For those of you wondering what the background story on the previous post is about: we had a meeting today to discuss 2 alternatives on how we should implement the database audit trail for a new project we're doing. These are the functional requirements:
- We have to be able to easily retrieve what user X changed in the database on day Y or during a certain time frame.
- We need to know what record X looked like at point Y in time, and be able to show a historic list of changes for a specific record.
- We need to configure the duration for which auditing data must be kept in the database on a per-table (or per-schema) level
We've done this in the past, but never in a manner that is just perfect (or close enough to being perfect anyway) for both requirements. So we discussed two alternative approaches to tackling this problem.
The first approach is to have 3 tables. The first two tables would contain metadata about the database structure (tables and columns basically). The third table would have a reference to each column with a previous value, the new value, who changed it and a timestamp of when the change occurred. We would use database triggers that would store the appropriate auditing data in the third table for each action (insert/update/delete). The benefits of this approach would be that it would be pretty easy to set up and also easy to query which changes were made by a certain user. It would be a bit more complex to reconstruct the state of a record at a certain point in time, but it would still be doable. The biggest downside (in my opinion), is that for each insert/update you would have X amount of inserts into the auditing table, and you'd also have to either perform some queries to get the identifier values of the relevant tables/columns or hardcode those identifier values in the generated triggers to avoid the cost of the extra select statements. So if you have an entity with 12 columns, an insert into the entity's table would mean 12 inserts into the auditing table. Updating 4 columns of that entity would lead to 4 insert statements in the auditing table, etc...
The other alternative that we considered was to use a specific auditing table for each real table, and every time a user does an insert/update/delete, insert one record into the table's specific auditing table with the current state of the record along with a timestamp, the userid, and an indication of which action was performed (insert/update/delete). This insert would also be done with database triggers. The benefits of this approach would be that it would be very easy to show what the state of a certain entity was at a certain point in time, and that you'd only pay the cost of the single extra insert. There are however two big downsides to this approach. The first is that it'll lead to an explosion of tables. We'd probably store the auditing tables in a separate database but you still basically have twice the amount of tables (and scripts!) that you'd have to worry about compared to what you'd usually have. We can very realistically expect a couple hundred of real tables in a few years, so you'd have to multiply that by two if you'd go for this auditing approach. Another big downside is that it would be very expensive to perform a query which would tell you what user X changed at point Y in time (or during a time frame).
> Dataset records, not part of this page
(** C7, as amended: [list_objects] hands the bucket and the prefix to the
    client in a single call and returns the names of the entries the client
    yields, one name per entry and in the order they are yielded, nothing
    reordered, left out or added.  It matches no prefix itself: the result
    is the names of the stored objects that match the prefix when those
    objects are what the client yields. *)
Theorem list_objects_names_of_yielded_entries
    (self : MinioClientWrapper) (bucket_name : string) (prefix : option string) (s : S) :
  calls (list_objects w self bucket_name prefix s) = [CallListObjects bucket_name prefix] /\
  (forall g s1,
     client_list_objects w (client self) bucket_name prefix s = (Ok g, s1) ->
     stops_with g = None ->
     list_objects w self bucket_name prefix s
     = Out (Ok (List.map object_name (yields g))) s1 [CallListObjects bucket_name prefix]) /\
  (forall g s1 names,
     client_list_objects w (client self) bucket_name prefix s = (Ok g, s1) ->
     res (list_objects w self bucket_name prefix s) = Ok names ->
     names = List.map object_name (yields g) /\
     length names = length (yields g) /\
     (forall i x, yields g !! i = Some x -> names !! i = Some (object_name x))) /\
  (forall g s1 stored,
     client_list_objects w (client self) bucket_name prefix s = (Ok g, s1) ->
     stops_with g = None ->
     yields g = List.filter (fun x => has_prefix prefix (object_name x)) stored ->
     res (list_objects w self bucket_name prefix s)
     = Ok (List.filter (has_prefix prefix) (List.map object_name stored))).
Proof.
  assert (Hrun : forall g s1,
    client_list_objects w (client self) bucket_name prefix s = (Ok g, s1) ->
    stops_with g = None ->
    list_objects w self bucket_name prefix s
    = Out (Ok (List.map object_name (yields g))) s1 [CallListObjects bucket_name prefix]).
  { intros g s1 H Hg. unfold_run. rewrite H, Hg. by rewrite comprehension_stops. }
  split; [|split; [done|split]].
  - unfold_run. destruct (client_list_objects _ _ _ _ _) as [[g|x] s1]; [|done].
    by destruct (comprehension _ _ _).
  - intros g s1 names H Hnames.
    assert (names = List.map object_name (yields g)) as ->.
    { revert Hnames. unfold_run. rewrite H. simpl.
      destruct (stops_with g) as [x|].
      - by rewrite comprehension_raises.
      - rewrite comprehension_stops. by intros [= <-]. }
    split; [done|]. split; [by rewrite length_map|].
    intros i x Hi. change (List.map object_name (yields g)) with (object_name <$> yields g).
    by rewrite list_lookup_fmap, Hi.
  - intros g s1 stored H Hg Hy. rewrite (Hrun g s1 H Hg). simpl.
    by rewrite Hy, map_filter_names.
Qed.
(** * osm-region-downloader: the streaming tag aggregator and the contributor analyzer

    A shallow embedding of [guimon3.py] ([OSMParserThread._parse], [run] and
    [OSMExplorerApp._format_object]) and of [proc.py] ([analyze_osm_xml]),
    followed by the properties of the two programs.

    Conventions of the embedding.
    - [Counter] and [defaultdict] objects that are only read by key are finite
      maps ([gmap]); a missing key of a [Counter] reads as [0], a missing key
      of a [defaultdict] is created with the default value on first access.
    - A dict that the program iterates ([tags.items()], [most_common()],
      [contrib_timestamps.items()]) is an insertion-ordered association list
      with unique keys ([odict]): assigning to a key that is present replaces
      the value where it stands, a new key goes to the end.
    - An XML element is a tag, an attribute mapping and the list of children.
    - The clock ([time.time()]) and the [datetime] library are interfaces. *)

From Stdlib Require Import ZArith Ascii String.
From stdpp Require Import base option list sorting strings gmap fin_maps.

Set Warnings "-clear-no-such-hyp".

Local Open Scope string_scope.
Local Open Scope nat_scope.
Local Open Scope list_scope.
Local Open Scope stdpp_scope.

(** ** Insertion-ordered dictionaries *)

Module OrderedDict.
Section odict.
Context {K : Type} `{EqDecision K} {V : Type}.

Definition odict := list (K * V).

(** [d.get(k)] *)
Fixpoint get (d : odict) (k : K) : option V :=
  match d with
  | [] => None
  | (k', v) :: d' => if decide (k' = k) then Some v else get d' k
  end.

(** [d[k] = v] *)
Fixpoint set (d : odict) (k : K) (v : V) : odict :=
  match d with
  | [] => [(k, v)]
  | (k', v') :: d' =>
      if decide (k' = k) then (k, v) :: d' else (k', v') :: set d' k v
  end.

Definition keys (d : odict) : list K := d.*1.

End odict.
Global Arguments odict : clear implicits.
End OrderedDict.
Import OrderedDict.

(** ** Python values shared by the two programs *)

(** The exceptions the two programs can end with. *)
Inductive exn :=
  | StopIteration
  | ParseError (msg : string)
  | ValueError (msg : string)
  | TypeError (msg : string).

(** [collections.Counter] read by key: a missing key counts [0]. *)
Definition counter_get `{Countable K} (c : gmap K nat) (k : K) : nat :=
  default 0 (c !! k).

(** [c[k] += 1] *)
Definition counter_incr `{Countable K} (c : gmap K nat) (k : K) : gmap K nat :=
  <[k := counter_get c k + 1]> c.

(** [sum(c.values())] *)
Definition counter_total `{Countable K} (c : gmap K nat) : nat :=
  map_fold (λ _ n s, n + s) 0 c.

(** Truth value of [x] where [x = d.get(key)]: [None] and [''] are false. *)
Definition truthy (x : option string) : bool :=
  match x with
  | Some (String _ _) => true
  | _ => false
  end.

(** ** XML elements and the events of [ET.iterparse] *)

#[warnings="-register-all"]
Inductive Element := mkElement {
  tag : string;
  attrib : gmap string string;
  children : list Element }.

Inductive Event := Start | End.

(** What [for event, elem in context] receives: the events in document order,
    each with the element as the loop body finds it, and then either the end
    of the iteration or the exception the parser raises ([failure]).  The
    calls [elem.clear()] and [root.clear()] release elements the loop has
    done with; what they leave of an element that a later event delivers is
    part of that event's element here. *)
Record Context := mkContext {
  events : list (Event * Element);
  failure : option exn }.
(** * Backup, restore and Drive synchronisation of the armoury tracker

    A shallow embedding of [src/services/storageService.ts] (with the
    declarations of [src/types.ts] it relies on) and the properties of its
    backup / restore / remote-upload paths.

    The program is JavaScript running in a browser.  It is embedded as
    follows.
    - Values are the untyped trees that [JSON.parse] produces, plus
      [undefined]; property access, truthiness, [===], spread and string
      conversion are written out as the language defines them.  Strings
      are byte strings, so [length] counts bytes.
    - [localStorage] is a finite map from keys to texts.
    - Every effect is threaded through one [World] record by a state and
      exception monad; a thrown exception keeps the effects made so far.
    - What the browser, the JSON codec, JSZip and the Google endpoints
      compute is taken through the interface classes [Runtime], [Archive],
      [Google] and [Browser]; the module [Sample] gives one executable
      instance of each, on which the program is run. *)

From Stdlib Require Import ZArith QArith String Ascii List Bool Lia.
From stdpp Require Import base option gmap strings list pretty.

Local Open Scope string_scope.
Local Open Scope Z_scope.
Local Set Warnings "-register-all".

(** ** JavaScript values *)

(** Numbers are the integers: the documents of this application carry
    quantities and millisecond counts only. *)
Inductive value : Type :=
| VUndefined
| VNull
| VBool (b : bool)
| VNum (n : Z)
| VStr (s : string)
| VArr (l : list value)
| VObj (fields : list (string * value)).

Inductive exn : Type :=
| SyntaxError
| TypeError
| Error (message : string)
| Rejected (reason : string).

Inductive Res (A : Type) : Type :=
| Ok (a : A)
| Throw (e : exn).
Arguments Ok {A} a.
Arguments Throw {A} e.

(** [ToBoolean]. *)
Definition truthy (v : value) : bool :=
  match v with
  | VUndefined | VNull => false
  | VBool b => b
  | VNum n => negb (n =? 0)
  | VStr s => negb (String.eqb s "")
  | VArr _ | VObj _ => true
  end.

Fixpoint assoc (k : string) (fields : list (string * value)) : option value :=
  match fields with
  | [] => None
  | (k', v) :: rest => if String.eqb k k' then Some v else assoc k rest
  end.

(** [v.k] for the property names the program uses ([length] and the field
    names of the documents); [None] is the [TypeError] of reading a
    property of [null] or [undefined]. *)
Definition getProp (v : value) (k : string) : option value :=
  match v with
  | VUndefined | VNull => None
  | VObj fields => Some (default VUndefined (assoc k fields))
  | VArr l => Some (if String.eqb k "length" then VNum (Z.of_nat (List.length l)) else VUndefined)
  | VStr s => Some (if String.eqb k "length" then VNum (Z.of_nat (String.length s)) else VUndefined)
  | VBool _ | VNum _ => Some VUndefined
  end.

(** [v?.k]. *)
Definition getPropOpt (v : value) (k : string) : value :=
  default VUndefined (getProp v k).

(** [v === 0]. *)
Definition isZero (v : value) : bool :=
  match v with VNum 0 => true | _ => false end.

(** [v === s] for a string literal [s], as the [case] labels of a [switch]. *)
Definition isStr (s : string) (v : value) : bool :=
  match v with VStr s' => String.eqb s' s | _ => false end.

Fixpoint chars (s : string) : list value :=
  match s with
  | EmptyString => []
  | String c rest => VStr (String c EmptyString) :: chars rest
  end.

(** [[...v]]: the elements an array literal takes from the iterable [v];
    [None] is the [TypeError] for a value that is not iterable. *)
Definition spread (v : value) : option (list value) :=
  match v with
  | VArr l => Some l
  | VStr s => Some (chars s)
  | _ => None
  end.

Fixpoint join (sep : string) (l : list string) : string :=
  match l with
  | [] => ""
  | [s] => s
  | s :: rest => s +:+ sep +:+ join sep rest
  end.
(** ** An empty request *)

(** C10: with no image to flash, [put_flash] returns the empty
    dictionary; the only call it makes is [target.timestamp()]: no
    power sequence, no console is disabled or enabled, no driver is
    called and no hash metadata is written (the store is as it
    was). *)
Theorem put_flash_no_images E fuel self user_path past s :
  put_flash E fuel self [] user_path past s = Run (Ok []) [EvTimestamp] s.
Proof. reflexivity. Qed.

(** ** One-shot drivers *)

(** The executor reads [check_period] of each driver before it starts
    it: a driver of class [impl_c] ends the executor there. *)
Lemma flash_parallel_do_one_shot E fuel i images past s :
  cls i = impl_c ->
  _flash_parallel_do E fuel [(i, images)] past s
  = Run (Err (AttributeError "check_period")) [EvTime] s.
Proof.
  intros Hc. unfold _flash_parallel_do, start_all, get_check_period.
  rewrite Hc. reflexivity.
Qed.

(** C2 (the code departs from it): a request for an image handled by
    a one-shot driver.  The pre power sequence runs and the console is
    disabled, then the executor fails on [check_period]; the
    [finally] clause enables the console and runs the post power
    sequence.  [flash] is never called, nothing is recorded. *)
Theorem put_flash_one_shot_fails :
  let e := Lab.env Lab.always_passes Lab.finished Lab.starts (fun _ => false)
             (Lab.registry_of Lab.dfu) in
  put_flash e 10 Lab.itf [("rom", "fw.bin")] "/home/u" [] ∅
  = Run (Err (AttributeError "check_period"))
      [EvLock "/var/run/ttbd/target/images.flash.decompress.id.lock";
       EvDecompress "/home/u/fw.bin";
       EvUnlock "/var/run/ttbd/target/images.flash.decompress.id.lock";
       EvFileTouch "/home/u/fw.bin";
       EvTimestamp;
       EvPowerSequence Lab.off_full;
       EvConsoleDisable "serial0";
       EvTime;
       EvConsoleEnable "serial0";
       EvPowerSequence Lab.on_full]
      ∅.
Proof. vm_compute. reflexivity. Qed.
Neither solution appears to be ideal. Also, this database will definitely grow a lot (more tables and obviously data) as we add more functionality and it's pretty safe to consider this entire project as something that will be expanding in functionality for a couple of years to come.
So my question to you is: Which approach do you think is best, and why? Or better yet, is there a better approach that we simply haven't thought of yet? I would definitely appreciate some feedback on this (either on the validity of both approaches or alternative approaches) so please do feel free to leave your thoughts in the comments ![]()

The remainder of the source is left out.